Борис Дубин: Есть очень низкий запрос работодателей на реальное образование рабочей силы. Чтобы цена ее была невелика, проще нанять рабочих без образования, запрос промышленности на квалифицированного рабочего пока не очень виден. Другое дело — сфера обслуживания.

Алексей Левинсон: Высокий спрос на высококвалифицированную силу традиционного советского типа предъявляют реанимированные предприятия ВПК. Им нужны рабочие, так называемые золотые руки, которые в период 90-х годов с этих упавших предприятий разбежались, но которые нужны только этим специфическим поднявшимся предприятиям, чье возвращение в строй трактуется как возрождение отечественной промышленности. Но подлинной современной промышленности они не нужны.

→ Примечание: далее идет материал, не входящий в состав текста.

(* ===== verification/RuntimeFacts.v ===== *)
(** * Facts about the runtime

    The transition system of jobs never loses or invents a permit, never runs two admissions of
    one job, and gives everything back when its tasks end, but for the entries of admissions that
    were dropped; every task takes boundedly many steps, and only the outside world can hold it up.
    A built-in job that was cancelled before it started never succeeds. The bounded
    reader returns a prefix of the stream and streams exactly what it returns. Arguments of a
    sandboxed program cannot reach the sandbox's own. *)

From Stdlib Require Import Ascii String ZArith NArith Lia SpecFloat.
From stdpp Require Import base tactics sets strings numbers list gmap.
From S2P Require Import Prelude OrdMap Types Validation Float32 FileSystem Storage Runtime.

Local Open Scope N_scope.
Local Open Scope rust_scope.

(** ** What a task holds in each phase *)

Definition holds_queue (t : Task) : bool :=
  match t.(Task_phase) with Phase_Queue | Phase_Ended _ | Phase_Leaked => false | _ => true end.

Definition holds_running (t : Task) : bool :=
  match t.(Task_phase) with
  | Phase_Builtin _ | Phase_Emitting _ | Phase_Writing | Phase_Process _ | Phase_Reading
  | Phase_Draining _ => true
  | _ => false
  end.

(** The map of active jobs has an entry for the task; that of a dropped admission is never removed. *)
Definition registered (t : Task) : bool :=
  match t.(Task_phase) with
  | Phase_Queue | Phase_Register | Phase_Dropping _ | Phase_Ended _ => false
  | _ => true
  end.

Definition ended (t : Task) : bool :=
  match t.(Task_phase) with Phase_Ended _ | Phase_Leaked => true | _ => false end.

Definition leaked (t : Task) : bool :=
  match t.(Task_phase) with Phase_Leaked => true | _ => false end.

Definition is_builtin (executor : ExecutorSpec) : bool :=
  match executor with
  | ExecutorSpec_BuiltinText _ | ExecutorSpec_BuiltinTraining => true
  | _ => false
  end.

Definition builtin_phase (t : Task) : bool :=
  match t.(Task_phase) with Phase_Builtin executor => is_builtin executor | _ => true end.

Definition task_id (t : Task) : JobId := t.(Task_job).(JobRequest_job_id).

Section Jobs.
Context `{Blake3} `{RuntimeJson}.
Context (config : RuntimeConfig) (is_file : String.string -> bool).

Record rt_ok (s : Runtime) : Prop := {
  rt_queue : s.(Runtime_queue) + count holds_queue s.(Runtime_tasks)
             = config.(RuntimeConfig_max_queued_jobs);
  rt_running : s.(Runtime_running) + count holds_running s.(Runtime_tasks)
               = config.(RuntimeConfig_max_concurrent_jobs);
  rt_active : forall j i, s.(Runtime_active) !! j = Some i ->
    exists t, s.(Runtime_tasks) !! i = Some t /\ task_id t = j /\ registered t = true;
  rt_registered : forall i t, s.(Runtime_tasks) !! i = Some t -> registered t = true ->
    s.(Runtime_active) !! task_id t = Some i;
  rt_builtin : forall i t, s.(Runtime_tasks) !! i = Some t -> builtin_phase t = true
}.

Лев Гудков: Я бы сказал, что здесь ситуация, как во всех остальных областях. Система высшего образования оказалась гораздо более консервативной, чем мы предполагали еще 10 лет назад. Смена вывесок не изменила самой структуры образовательного процесса. Основная цель образования — типовой инженер или учитель, но не специалист. Это типовое обучение не очень высокого качества, недифференцированное, неспециализированное и крайне негибкое. Преподавательский состав стареет и не меняется. Притока сюда новых, молодых, качественных и образованных кадров не происходит. Соответственно, воспроизводится уровень знаний тех лет, когда нынешние профессора были молодыми преподавателями. Это институциональный консерватизм, поддерживаемый государством (ибо государство задает образовательные стандарты), который консервирует уровень отсталости. Поэтому, с одной стороны, образование в целом дает возможность некоего повышения профессионального статуса. Но, с другой стороны, образование девальвируется. За 10 лет выпущено огромное количество плохо обученных специалистов, многие из которых специалистами не являются. Последствия этого будут ощущаться очень долгое время. Эта ситуация надолго, потому что сама система государственных институтов стала очень жесткой. И те возможности карьерного продвижения, которые были в 90-е годы, когда еще все не устоялось и возникали совершенно новые области приложения сил, перекрываются ужесточением вертикали и склеротизацией каналов социальной мобильности. Осталось очень немного областей, где возможно быстрое и интенсивное развитие. Авторитарная система проявляет склонность к стагнации.